Defendant also assigns as error the court’s failure to grant defendant’s motion to set aside the jury verdict. In support of this assignment of error defendant advances the same arguments concerning the court’s instructions which we have hereinabove discussed. He further contends that this assignment of error is tenable because of the single instruction of the trial court: “. . . so the case will be submitted to you on the issue of whether he’s guilty, of common law robbery or whether he’s guilty of the lesser offense of larceny from a person.” The defendant did not favor us with citation or argument in his brief as to this assignment of error. However, conceding for the purpose of argument, but without deciding that the crime of larceny from the person is not a lesser offense than that of common law robbery, defendant has failed to show prejudicial error in the court’s instructions which would justify his motion to set aside the verdict. We assume that defendant is here contending that the jury was misled as to the quality of the criminal act or the severity of the penalty which might be imposed therefor.

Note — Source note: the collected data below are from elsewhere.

(* ===== verification/UartAbort.v ===== *)
(** * Aborting a transfer that already runs

    [abort_transfer] leaves the source of a running transfer to
    [poll_transfer_progress], which no longer looks at it. *)

From Stdlib Require Import ZArith Lia String.
From stdpp Require Import base list numbers option sets gmap relations.
From S2P Require Import Prelude.
From S2P Require Import CString.
From S2P Require Import Uart.
From S2P Require Import UartIngest.
Open Scope Z_scope.
Open Scope flp_scope.

Section abort.
Context {M : Type} (h : UartHost M).
Implicit Types (s : Store M).

(** Everything that can happen to the store. *)
Inductive uart_step : Store M → Store M → Prop :=
  | ut_frame cmd payload s : uart_step s (handle_frame h cmd payload s)
  | ut_progress s : uart_step s (poll_transfer_progress h s)
  | ut_mesh s : uart_step s (poll_mesh_state h s)
  | ut_events n s : uart_step s (drain_events n s)
  | ut_push evt s : uart_step s (push_event evt s)
  | ut_world m s : uart_step s (s <| us_m := m |>).

(** A block the object no longer points to. *)
Definition lost (b : Z) (c : list Z) s : Prop :=
  us_blocks s !! b = Some c ∧ in_buf (us_ingest s) ≠ Some b.

Lemma lost_ext b c s s' :
  us_blocks s' = us_blocks s → in_buf (us_ingest s') = in_buf (us_ingest s) → lost b c s → lost b c s'.
Proof. unfold lost. by intros -> ->. Qed.

(** Freeing what the object points to, and forgetting it. *)
Lemma lost_free b c s s' :
  lost b c s →
  (us_blocks s' = us_blocks s ∨ ∃ b', in_buf (us_ingest s) = Some b' ∧ us_blocks s' = delete b' (us_blocks s)) →
  in_buf (us_ingest s') = None ∨ in_buf (us_ingest s') = in_buf (us_ingest s) → lost b c s'.
Proof.
  intros [Hb Hne] Hd Hi. split.
  - destruct Hd as [-> | (b' & E & ->)]; [ done | ]. rewrite lookup_delete_ne; [ done | congruence ].
  - destruct Hi as [-> | ->]; done.
Qed.

Lemma drop_lost b c s : lost b c s → lost b c (drop_ingest h s).
Proof.
  intros Hl. apply (lost_free b c s); [ done | .. ]; unfold drop_ingest; cbv zeta;
    destruct (in_buf (us_ingest s)) as [b' | ] eqn:E; us_upd; destruct (_ && _ && _); us_upd; eauto.
Qed.

Lemma begin_lost size name b c s : lost b c s → lost b c (file_begin h size name s).2.
Proof.
  intros Hl. unfold file_begin. destruct (in_started _); [ done | ]. set (s1 := if in_active _ then _ else _).
  assert (H1 : lost b c s1) by (subst s1; destruct (in_active _); [ by apply drop_lost | done ]).
  clearbody s1. clear Hl s. destruct (_ || _); [ done | ]. destruct H1 as [Hb Hne]. unfold malloc. us_upd.
  destruct (uh_alloc h (us_m s1) size).
  - us_upd. unfold fresh_block. us_upd. set (f := fresh (dom (us_blocks s1))).
    assert (Hf : f ≠ b).
    { intros Ef. apply (is_fresh (dom (us_blocks s1))). fold f. rewrite Ef. apply elem_of_dom. by exists c. }
    split; us_upd; [ by rewrite lookup_insert_ne | congruence ].
  - unfold begin_on_sd. us_upd. destruct (_ || _); [ by split | ]. cbv zeta.
    by destruct (uh_fopen h _); split.
Qed.

Lemma end_view s :
  (us_blocks (file_end h s).2, in_buf (us_ingest (file_end h s).2)) = (us_blocks s, in_buf (us_ingest s)).
Proof.
  unfold file_end. destruct (negb _); [ done | ]. destruct (in_started _); [ done | ]. cbv zeta.
  destruct (in_to_sd _).
  - destruct (in_file _); [ | done ]. destruct (uh_sd_enabled h); [ | done ]. us_upd.
    by destruct (uh_start h _ _ _ _) as [[ ] m].
  - destruct (in_buf (us_ingest s)) as [b | ] eqn:E; us_upd; [ | by rewrite E ].
    destruct (uh_start h _ _ _ _) as [[ ] m]; us_upd; by rewrite E.
Qed.

Lemma frame_lost cmd payload b c s : lost b c s → lost b c (handle_frame h cmd payload s).
Proof.
  intros Hl.
  assert (Ha : ∀ cmd rs, lost b c rs.2 → lost b c (answer cmd rs : Store M)) by by intros ? [[ ] ?].
  unfold handle_frame.
  destruct (cmd =? UART_CMD_FILE_BEGIN); [ destruct (_ <? 5); [ done | apply Ha, begin_lost, Hl ] | ].
  destruct (cmd =? UART_CMD_FILE_DATA).
  { apply Ha. unfold file_data. destruct (negb _); [ done | ]. destruct (in_started _); [ done | ].
    destruct (_ >? _); [ done | ]. destruct (in_to_sd _).
    - destruct (in_file _); [ | done ]. cbv zeta. by destruct (_ =? _).
    - destruct (in_buf (us_ingest s)) as [b' | ] eqn:E; [ | done ]. destruct Hl as [Hb Hne].
      split; us_upd; [ | congruence ]. rewrite lookup_insert_ne; [ done | congruence ]. }
  destruct (cmd =? UART_CMD_FILE_END).
  { apply Ha. pose proof (end_view s) as E. injection E as E1 E2. by eapply lost_ext. }
  destruct (cmd =? UART_CMD_STATUS); [ done | ]. destruct (cmd =? UART_CMD_ABORT); [ | done ].
  apply Ha. apply (lost_free b c s); [ done | .. ]; unfold abort_transfer;
    (destruct (negb _); [ by auto | ]); cbv zeta;
    destruct (in_buf (us_ingest s)) as [b' | ] eqn:E; destruct (in_started (us_ingest s));
    us_upd; destruct (_ && _ && _ && _); us_upd; eauto.
Qed.

Lemma step_lost b c s s' : uart_step s s' → lost b c s → lost b c s'.
Proof.
  intros [cmd payload t | t | t | n t | evt t | m t] Hl.
  - by apply frame_lost.
  - unfold poll_transfer_progress. destruct (negb _); [ done | ].
    destruct (uh_transfer_active h _); [ by destruct (_ >=? _) | ].
    apply (lost_free b c t); [ done | .. ]; unfold finish_transfer; cbv zeta; us_upd;
      destruct (in_buf (us_ingest (send_frame _ _ t))) as [b' | ] eqn:E; us_upd;
      destruct (_ && _ && _); us_upd; eauto.
  - unfold poll_mesh_state. cbv zeta. destruct (_ <? _); [ done | ]. by destruct (_ || _).
  - pose proof (drain_core n t) as E. unfold core in E. injection E as _ _ E1 _ E2 _. by eapply lost_ext.
  - done.
  - done.
Qed.

Lemma steps_lost b c s s' : rtc uart_step s s' → lost b c s → lost b c s'.
Proof. induction 1 as [ | ????? IH ]; [ done | ]. intros Hl. by eapply IH, step_lost. Qed.
End abort.

(** An abort while the transfer runs loses the source. The transfer goes
    on, but the object forgets that it started, so the poll that should clean
    up afterwards does nothing. In PSRAM: the block stays allocated, and from
    the next accepted [FILE_BEGIN] on, whatever happens, it is never freed. On the card: the
    reader opens the path of the moment, so with the next accepted
    [FILE_BEGIN] the running transfer reads an empty source instead of its
    file. *)
Theorem abort_loses_running_source {M} (h : UartHost M) s size name s2 :
  in_active (us_ingest s) = true → in_started (us_ingest s) = true → us_files s !! [] = None →
  let s1 := (abort_transfer h s).2 in
  file_begin h size name s1 = (OK, s2) →
  poll_transfer_progress h s1 = s1 ∧ us_m s1 = us_m s ∧
  (∀ b content s3, in_buf (us_ingest s) = Some b → us_blocks s !! b = Some content →
     rtc (uart_step h) s2 s3 → us_blocks s3 !! b = Some content ∧ in_buf (us_ingest s3) ≠ Some b) ∧
  ∀ offset len, read_with SpoolReader s2 offset len = [].
Proof.
  intros Ha Hst Hnil s1 E.
  assert (E1 : s1 = s <| us_ingest ::= fun i => i <| in_file := None |> <| in_active := false |>
                   <| in_started := false |> <| in_received := 0 |> <| in_size := 0 |> |>).
  { subst s1. unfold abort_transfer. rewrite Ha, Hst, andb_false_r. cbn [negb andb].
    by destruct (in_buf (us_ingest s)). }
  clearbody s1. subst s1. split; [ done | ]. split; [ done | ].
  unfold file_begin in E. us_upd. cbn [update_field us_ingest in_started in_active] in E.
  destruct (_ || _); [ done | ]. unfold malloc in E.
  cbn [update_field us_ingest us_blocks us_m] in E. destruct (uh_alloc h (us_m s) size).
  - injection E as <-. split.
    + intros b content s3 Eb Hb Hr. eapply (steps_lost h b content); [ exact Hr | ].
      assert (Hf : fresh (dom (us_blocks s)) ≠ b).
      { intros Ef. apply (is_fresh (dom (us_blocks s))). rewrite Ef. apply elem_of_dom. by exists content. }
      split; us_upd; [ by rewrite lookup_insert_ne | ]. intros [= Ef]. by apply Hf.
    + intros offset len. unfold read_with. us_upd. by rewrite Hnil.
  - unfold begin_on_sd in E. cbn [update_field us_ingest us_blocks us_m] in E. destruct (_ || _); [ done | ].
    destruct (uh_fopen h (us_m s)); [ | done ]. injection E as <-. split.
    + intros b content s3 Eb Hb Hr. by eapply (steps_lost h b content); [ exact Hr | ].
    + intros offset len. unfold read_with. us_upd. rewrite lookup_insert_eq. by rewrite drop_nil, take_nil.
Qed.

Lemma abort_loses_running_source_witness :
  let h := demo_uart false in
  let s := handle_frames h (file_frames 2 (str "a") [[7; 8]]) demo_store in
  let s2 := (file_begin h 5 (str "b") (abort_transfer h s).2).2 in
  uh_transfer_active h (us_m s2) = true ∧ read_with SpoolReader s 0 2 = [7; 8] ∧
  read_with SpoolReader s2 0 2 = [].
Proof.
  cbv zeta. split; [ reflexivity | ]. split; [ vm_compute; reflexivity | ].
  set (s := handle_frames (demo_uart false) (file_frames 2 (str "a") [[7; 8]]) demo_store).
  refine (proj2 (proj2 (proj2 (abort_loses_running_source (demo_uart false) s 5 (str "b") _ _ _ _ _))) 0 2);
    vm_compute; reflexivity.
Defined.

Whether larceny from the person is a lesser offense than common law robbery as related to the punishment, was of no concern to the jury, since its province and responsibility was to find facts and return a verdict based thereon. The consequence of the verdict was solely in the domain of the trial court. State v. Hawley, 229 N.C. 167, 48 S.E. 2d 35.
The motion to set aside the verdict as being contrary to the evidence was addressed to the sound discretion of the trial judge, whose ruling is not reviewable on appeal in absence of manifest abuse of discretion. Grant v. Artis, 253 N.C. 226, 116 S.E. 2d 383. This record does not reveal error of law appearing on the face of the record so as to sustain defendant’s exception to entry of judgment on the verdict. Vance v. Hampton, 256 N.C. 557, 124 S.E. 2d 527.
We have made a careful examination of the entire record and find no prejudicial error.